Now substitute \( \frac{1}{x} - 5 \) in place of \( x \) in \( f(x) = \frac{1}{x} - 5 \):  
\[
f\left(\frac{1}{x} - 5\right) = \frac{1}{\frac{1}{x} - 5} - 5
\]

To simplify, let \( u = \frac{1}{x} - 5 \).
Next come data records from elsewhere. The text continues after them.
Record Reader := mkReader {
  rd_bytes : bytes;
  rd_position : N;
}.

Definition Reader_new (l : bytes) : Reader := mkReader l 0.

(** [self.bytes.len().saturating_sub(self.position)] *)
Definition remaining (r : Reader) : N := lenN (rd_bytes r) - rd_position r.

(** A decoding step: a result and the advanced reader, or an error. *)
Definition Dec (A : Type) : Type := Reader → Result (A * Reader).

Definition dec_ret {A} (x : A) : Dec A := λ r, Ok (x, r).
Definition dec_err {A} (e : Error) : Dec A := λ _, Err e.
Definition dec_bind {A B} (d : Dec A) (k : A → Dec B) : Dec B := λ r,
  match d r with
  | Ok (x, r') => k x r'
  | Err e => Err e
  end.

(** [x?] on a result that does not come from the reader. *)
Definition dec_lift {A} (x : Result A) : Dec A := λ r,
  match x with
  | Ok v => Ok (v, r)
  | Err e => Err e
  end.

Notation "'let!' x := d 'in' k" := (dec_bind d (λ x, k))
  (at level 10, x pattern, d at level 200, k at level 200,
   format "'[v' 'let!'  x  :=  '[' d ']'  'in' '/' k ']'") : qfs_scope.

Notation "'guard!' b 'else' e 'in' k" := (if b : bool then k else dec_err e)
  (at level 10, b at level 200, e at level 200, k at level 200,
   format "'[v' 'guard!'  '[' b ']'  'else'  '[' e ']'  'in' '/' k ']'") : qfs_scope.

Definition dec_remaining : Dec N := λ r, Ok (remaining r, r).

Definition take (len : N) : Dec bytes := λ r,
  let end_ := rd_position r + len in
  if usize_limit <=? end_ then Err (InvalidInput "local encoding length overflow")
  else if lenN (rd_bytes r) <? end_ then Err (InvalidInput "truncated local encoding")
  else Ok (firstn (N.to_nat len) (skipn (N.to_nat (rd_position r)) (rd_bytes r)),
           mkReader (rd_bytes r) end_).

(** [copy_from_slice] would panic on a length mismatch, which [take] excludes. *)
Definition dec_array (n : nat) : Dec (array n) :=
  let! value := take (N.of_nat n) in
  match array_of_bytes n value with
  | Some a => dec_ret a
  | None => dec_err (InvalidInput "unreachable")
  end.

Definition dec_u32 : Dec u32 :=
  let! a := dec_array 4 in dec_ret (default (U32 0 I) (u32_of_N (be_val a))).

Definition dec_byte : Dec byte :=
  let! a := dec_array 1 in dec_ret (default Byte.x00 (head (array_bytes a))).

Definition dec_u64 : Dec u64 := let! a := dec_array 8 in dec_ret (u64_from_be a).

Definition dec_variable : Dec bytes := let! len := dec_u32 in take len.

Definition dec_count (minimum_record_size : N) : Dec N :=
  let! count := dec_u32 in
  let! available := dec_remaining in
  guard! u32_N count <=? available / minimum_record_size
    else InvalidInput "invalid local encoding record count" in
  dec_ret (u32_N count).

Definition LOCAL_FORMAT_VERSION : byte := Byte.x01.

Definition require_prefix (prefix : bytes) : Dec unit :=
  let! value := take (lenN prefix) in
  guard! bool_decide (value = prefix) else InvalidInput "invalid local encoding magic" in
  dec_ret tt.

Definition require_version : Dec unit :=
  let! value := take 1 in
  guard! bool_decide (value = [LOCAL_FORMAT_VERSION])
    else InvalidInput "unsupported local encoding version" in
  dec_ret tt.

Definition finish : Dec unit := λ r,
  if remaining r =? 0 then Ok (tt, r)
  else Err (InvalidInput "trailing local encoding bytes").

(** A whole input: the decoder, from the first byte. *)
Definition run {A} (d : Dec A) (l : bytes) : Result A :=
  match d (Reader_new l) with
  | Ok (x, _) => Ok x
  | Err e => Err e
  end.

(** [for _ in 0..n { v.push(..) }] *)
Fixpoint dec_repeat {A} (n : nat) (d : Dec A) : Dec (list A) :=
  match n with
  | O => dec_ret []
  | S n => let! x := d in let! l := dec_repeat n d in dec_ret (x :: l)
  end.

(** The same with the previous element's key passed to each iteration. *)
Fixpoint dec_sorted {A K} (key : A → K) (n : nat) (previous : option K)
    (body : option K → Dec A) : Dec (list A) :=
  match n with
  | O => dec_ret []
  | S n =>
      let! x := body previous in
      let! l := dec_sorted key n (Some (key x)) body in
      dec_ret (x :: l)
  end.

(** A count, and as many elements. *)
Definition dec_vec {A} (minimum_record_size : N) (d : Dec A) : Dec (list A) :=
  let! count := dec_count minimum_record_size in dec_repeat (N.to_nat count) d.
(** The GCM nonce of a packet: payload type and direction bits, then the counter. *)
Definition nonce (header : PacketHeader) (payload_type : PayloadType) : array 12 :=
  let type_bit := if decide (payload_type = ChunkBody) then 1 else 0 in
  let dir_bit := if ltb (hdr_receiver_id header) (hdr_sender_id header) then 1 else 0 in
  let first := byte_of_N (N.lor (N.shiftl type_bit 7) (N.shiftl dir_bit 6)) in
  default (array_fill 12 Byte.x00)
    (array_of_bytes 12
       ([first; Byte.x00; Byte.x00; Byte.x00] ++ u64_to_be (hdr_seq header))).

(** ** Identity and wrap documents *)

Definition identity_m (document : IdentityDocument) : Result bytes :=
  put (array_bytes (doc_peer_id document)) +++ push_variable (doc_ek document)
  +++ push_variable (doc_vk document) +++ put_u64 (doc_created_at document).

Definition encode_identity (document : IdentityDocument) : Result bytes :=
  push_encoded (identity_m document) +++ push_variable (doc_signature document).

Definition dec_identity_m (signature : bytes) : Dec IdentityDocument :=
  let! peer_id := dec_array 32 in
  let! ek := dec_variable in
  let! vk := dec_variable in
  let! created_at := dec_u64 in
  let! _ := finish in
  dec_ret (mkIdentityDocument peer_id ek vk created_at signature).

Definition decode_identity_document (message signature : bytes) : Result IdentityDocument :=
  run (dec_identity_m signature) message.

Definition decode_identity (l : bytes) : Result IdentityDocument :=
  run (let! message := dec_variable in
       let! signature := dec_variable in
       let! _ := finish in
       dec_lift (decode_identity_document message signature)) l.

#[export] Instance identity_signed :
  SignedCodec decode_identity_document identity_m doc_signature.
Proof. apply run_signed. intros s. codec identity_m. Qed.

#[export] Instance identity_codec : Codec decode_identity encode_identity.
Proof.
  apply run_codec. codec encode_identity. 
Qed.

#[export] Instance identity_m_min : MinLen identity_m 48.
Proof. codec_min identity_m. Qed.
#[export] Instance encode_identity_min : MinLen encode_identity 56.
Proof. codec_min encode_identity. Qed.

Definition wrap_m (message : WrapMessage) : Result bytes :=
  let? _ := require_sorted_pair (wm_min_id message) (wm_max_id message) in
  push_variable (wm_kem_ct message) +++ push_variable (wm_wrap_ct message)
  +++ put_u64 (wm_epoch message) +++ put (array_bytes (wm_min_id message))
  +++ put (array_bytes (wm_max_id message)).

Definition encode_wrap (message : WrapMessage) : Result bytes :=
  push_encoded (wrap_m message) +++ push_variable (wm_signature message).

Definition dec_wrap_m (signature : bytes) : Dec WrapMessage :=
  let! kem_ct := dec_variable in
  let! wrap_ct := dec_variable in
  let! epoch := dec_u64 in
  let! min_id := dec_array 32 in
  let! max_id := dec_array 32 in
  let! _ := finish in
  let! _ := dec_lift (require_sorted_pair min_id max_id) in
  dec_ret (mkWrapMessage kem_ct wrap_ct epoch min_id max_id signature).

Definition decode_wrap_message (message signature : bytes) : Result WrapMessage :=
  run (dec_wrap_m signature) message.

Definition decode_wrap (l : bytes) : Result WrapMessage :=
  run (let! message := dec_variable in
       let! signature := dec_variable in
       let! _ := finish in
       dec_lift (decode_wrap_message message signature)) l.

(** ** Packets *)

Definition encode_control_packet (packet : ControlPacket) : Result bytes :=
  put (packet_aad (cp_header packet)) +++ push_variable (cp_ciphertext packet).

Definition dec_control_packet : Dec ControlPacket :=
  let! aad := take 81 in
  let! (header, payload_type) := dec_lift (decode_aad aad) in
  guard! bool_decide (payload_type = Packet)
    else InvalidInput "control packet has chunk AAD" in
  let! ciphertext := dec_variable in
  let! _ := finish in
  dec_ret (mkControlPacket header ciphertext).

Definition decode_control_packet (l : bytes) : Result ControlPacket :=
  run dec_control_packet l.

Definition encode_chunk_body_frame (frame : ChunkBodyFrame) : Result bytes :=
  put (chunk_aad (cb_header frame) (cb_file_id frame) (cb_index frame))
  +++ push_variable (cb_ciphertext frame).

Definition dec_chunk_body_frame : Dec ChunkBodyFrame :=
  let! aad := take 121 in
  let! (header, payload_type) := dec_lift (decode_aad aad) in
  guard! bool_decide (payload_type = ChunkBody)
    else InvalidInput "chunk body frame has packet AAD" in
  let! file_id := dec_lift (ok_or (slice 32 81 aad) (InvalidInput "unreachable")) in
  let! index := dec_lift (ok_or (slice 8 113 aad) (InvalidInput "unreachable")) in
  let! ciphertext := dec_variable in
  let! _ := finish in
  dec_ret (mkChunkBodyFrame header file_id (u64_from_be index) ciphertext).

Definition decode_chunk_body_frame (l : bytes) : Result ChunkBodyFrame :=
  run dec_chunk_body_frame l.

(** ** Epoch hints and wrap acknowledgements *)

Definition epoch_hint_m (peer_id : PeerId) (epoch : Epoch) : bytes :=
  array_bytes peer_id ++ u64_to_be epoch.

Definition decode_epoch_hint (l : bytes) : Result (PeerId * Epoch) :=
  run (let! peer_id := dec_array 32 in
       let! epoch := dec_u64 in
       let! _ := finish in
       dec_ret (peer_id, epoch)) l.
(* ===== verification/NetEncoding.v ===== *)
(** * The canonical wire encoding ([encoding.rs]), part 2: network messages

    Directory advertisements and forget requests, join requests and welcomes, flush offers,
    encrypted network controls, pull requests and have queries. *)
From S2P Require Export Encoding.
From Stdlib Require Import Lia ZifyN ZifyNat.

Open Scope N_scope.

(** ** Socket addresses

    [SocketAddr::to_string] and [SocketAddr::from_str]: printing yields UTF-8 text that
    parses back.  Several texts may denote one address (leading zeros in a port, IPv6
    abbreviations), so nothing is said about printing a parsed text. *)
Class SocketAddrs := {
  SocketAddr : Type;
  #[global] SocketAddr_eq_dec :: EqDecision SocketAddr;
  addr_to_string : SocketAddr → text;
  addr_from_str : text → option SocketAddr;
  addr_port : SocketAddr → N;
  (** [addr.ip().is_unspecified()] *)
  addr_is_unspecified : SocketAddr → bool;
  addr_from_to a : addr_from_str (addr_to_string a) = Some a;
}.

(** ** Join requests ([net/join.rs]) *)

Definition join_request_m (request : JoinRequest) : Result bytes :=
  put (array_bytes (jr_vault_id request)) +++ put (array_bytes (jr_join_code request))
  +++ identity_m (jr_document request).

Definition encode_join_request (request : JoinRequest) : Result bytes :=
  push_encoded (join_request_m request) +++ push_variable (jr_signature request).

Definition dec_join_request_m (exchanged : IdentityDocument) (signature : bytes)
    : Dec JoinRequest :=
  let! vault_id := dec_array 32 in
  let! join_code := dec_array 16 in
  let! available := dec_remaining in
  let! identity := take available in
  let! expected := dec_lift (identity_m exchanged) in
  guard! bool_decide (identity = expected) else AuthenticationFailed in
  let! _ := finish in
  dec_ret (mkJoinRequest vault_id join_code exchanged signature).

Definition decode_join_request (l : bytes) (exchanged : IdentityDocument)
    : Result JoinRequest :=
  run (let! message := dec_variable in
       let! signature := dec_variable in
       let! _ := finish in
       dec_lift (run (dec_join_request_m exchanged signature) message)) l.

(** ** Welcomes *)

(** [push_variable(out, &encode_identity(document)?)?] *)
Definition put_identity (document : IdentityDocument) : Result bytes :=
  push_encoded (encode_identity document).

Definition dec_identity : Dec IdentityDocument := dec_nested decode_identity.

Definition put_peer (p : PeerId) : Result bytes := put (array_bytes p).
Definition dec_peer : Dec PeerId := dec_array 32.

(** The version-1 extension: historical writers in peer order, then the denylist. *)
Definition encode_welcome_extension (ext : list IdentityDocument * gset PeerId)
    : Result bytes :=
  put_byte Byte.x01
  +++ (push_length (lenN ext.1)
       +++ put_sorted doc_peer_id (InvalidInput "welcome history is not canonical")
             put_identity None ext.1)
  +++ put_set put_peer ext.2.

Definition dec_welcome_extension : Dec (list IdentityDocument * gset PeerId) :=
  let! _ := dec_expect_byte Byte.x01 (InvalidInput "unsupported welcome extension version") in
  let! historical := dec_sorted_vec doc_peer_id 4
    (dec_in_order doc_peer_id dec_identity
       (InvalidInput "welcome history is not canonical")) in
  let! denied := dec_set 32
    (dec_in_order id dec_peer (InvalidInput "welcome denylist is not canonical")) in
  let! _ := finish in
  dec_ret (historical, denied).

Definition decode_welcome_extension (l : bytes) := run dec_welcome_extension l.

(** The part every version writes. *)
Definition encode_welcome_base (vault_id : VaultId) (members : list IdentityDocument)
    : Result bytes :=
  put (array_bytes vault_id) +++ (push_length (lenN members) +++ put_each put_identity members).

Definition encode_net_welcome (welcome : NetWelcome) : Result bytes :=
  encode_welcome_base (nw_vault_id welcome) (nw_members welcome)
  +++ push_encoded (encode_welcome_extension (nw_historical welcome, nw_denied welcome)).

Definition dec_net_welcome : Dec NetWelcome :=
  let! vault_id := dec_array 32 in
  let! members := dec_vec 56 dec_identity in
  let! available := dec_remaining in
  let! (historical, denied) :=
    (if available =? 0 then dec_ret ([], ∅)
     else dec_nested decode_welcome_extension) in
  let! _ := finish in
  dec_ret (mkNetWelcome vault_id members historical denied).

Definition decode_net_welcome (l : bytes) : Result NetWelcome := run dec_net_welcome l.

(** ** Flush offers *)

Definition MAX_FLUSH_FRAMES : N := 1000000.

Definition put_u32 (n : u32) : Result bytes := push_length (u32_N n).

Definition encode_flush_extension (ext : list IdentityDocument * option u64) : Result bytes :=
  put_byte (match ext.2 with Some _ => Byte.x02 | None => Byte.x01 end)
  +++ (push_length (lenN ext.1)
       +++ put_sorted doc_peer_id (InvalidInput "flush history is not canonical")
             put_identity None ext.1)
  +++ match ext.2 with Some through => put_u64 through | None => put [] end.

Definition encode_flush_offer (offer : FlushOffer) : Result bytes :=
  if MAX_FLUSH_FRAMES <? fo_frame_count offer
  then Err (InvalidInput "flush frame count exceeds cap")
  else
    put (array_bytes (fo_challenge offer)) +++ put_u32 (fo_frame_count offer)
    +++ (if negb (bool_decide (fo_historical offer = []))
            || bool_decide (is_Some (fo_bootstrap_through offer))
         then push_encoded
                (encode_flush_extension (fo_historical offer, fo_bootstrap_through offer))
         else put []).

Definition dec_flush_extension : Dec (list IdentityDocument * option u64) :=
  let! version := dec_byte in
  guard! (byte_N version =? 1) || (byte_N version =? 2)
    else InvalidInput "unsupported flush offer extension version" in
  let! historical := dec_sorted_vec doc_peer_id 4
    (dec_in_order doc_peer_id dec_identity (InvalidInput "flush history is not canonical")) in
  let! bootstrap_through :=
    (if byte_N version =? 2 then let! through := dec_u64 in dec_ret (Some through)
     else dec_ret None) in
  let! _ := finish in
  dec_ret (historical, bootstrap_through).

Definition decode_flush_extension (l : bytes) := run dec_flush_extension l.

Definition dec_flush_offer : Dec FlushOffer :=
  let! challenge := dec_array 32 in
  let! frame_count := dec_u32 in
  let! available := dec_remaining in
  let! (historical, bootstrap_through) :=
    (if available =? 0 then dec_ret ([], None)
     else dec_nested decode_flush_extension) in
  let! _ := finish in
  if MAX_FLUSH_FRAMES <? frame_count
  then dec_err (InvalidInput "flush frame count exceeds cap")
  else dec_ret (mkFlushOffer challenge frame_count historical bootstrap_through).

Definition decode_flush_offer (l : bytes) : Result FlushOffer := run dec_flush_offer l.

(** ** Encrypted network controls *)

Definition encode_net_control (control : NetControl) : Result bytes :=
  match control with
  | JoinAccepted vault_id members historical denied =>
      put_byte Byte.x01
      +++ encode_net_welcome (mkNetWelcome vault_id members historical denied)
  | FlushEnd digest => put_byte Byte.x02 +++ put (array_bytes digest)
  | FlushApplied digest => put_byte Byte.x03 +++ put (array_bytes digest)
  | Ready => put_byte Byte.x04
  | Heartbeat => put_byte Byte.x05
  | HeartbeatApplied through => put_byte Byte.x05 +++ put_u64 through
  | JoinRejected bound requested =>
      put_byte Byte.x06 +++ put (array_bytes bound) +++ put (array_bytes requested)
  | AdmissionDenied => put_byte Byte.x07
  end.

Definition join_accepted (welcome : NetWelcome) : NetControl :=
  JoinAccepted (nw_vault_id welcome) (nw_members welcome) (nw_historical welcome)
    (nw_denied welcome).

Definition dec_net_control : Dec NetControl :=
  let! kind := dec_byte in
  let! control :=
    (if byte_N kind =? 1 then
       let! available := dec_remaining in
       let! payload := take available in
       let! welcome := dec_lift (decode_net_welcome payload) in
       dec_ret (join_accepted welcome)
     else if byte_N kind =? 2 then let! d := dec_array 32 in dec_ret (FlushEnd d)
     else if byte_N kind =? 3 then let! d := dec_array 32 in dec_ret (FlushApplied d)
     else if byte_N kind =? 4 then dec_ret Ready
     else if byte_N kind =? 5 then
       let! available := dec_remaining in
       if available =? 0 then dec_ret Heartbeat
       else if available =? 8 then let! t := dec_u64 in dec_ret (HeartbeatApplied t)
       else dec_err (InvalidInput "invalid heartbeat control length")
     else if byte_N kind =? 6 then
       let! bound := dec_array 32 in
       let! requested := dec_array 32 in
       dec_ret (JoinRejected bound requested)
     else if byte_N kind =? 7 then dec_ret AdmissionDenied
     else dec_err (InvalidInput "unknown encrypted network control kind")) in
  let! _ := finish in
  dec_ret control.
Then:
\[
\frac{1}{u} = \frac{1}{\frac{1}{x} - 5} = \frac{x}{1 - 5x}
\]

Thus:
\[
f(g(x)) = \frac{x}{1 - 5x} - 5
\]

---

### (b) \( g(f(x)) \)
Similarly, \( g(f(x)) \) means substituting \( f(x) \) into \( g(x) \).  

So:  
\[
g(f(x)) = g\left(\frac{1}{x} - 5\right)
\]  

Now substitute \( \frac{1}{x} - 5 \) in place of \( x \) in \( g(x) = \frac{1}{x} - 5 \):  
\[
g\left(\frac{1}{x} - 5\right) = \frac{1}{\frac{1}{x} - 5} - 5
\]

Following the same steps as above, we get:
\[
g(f(x)) = \frac{x}{1 - 5x} - 5
\]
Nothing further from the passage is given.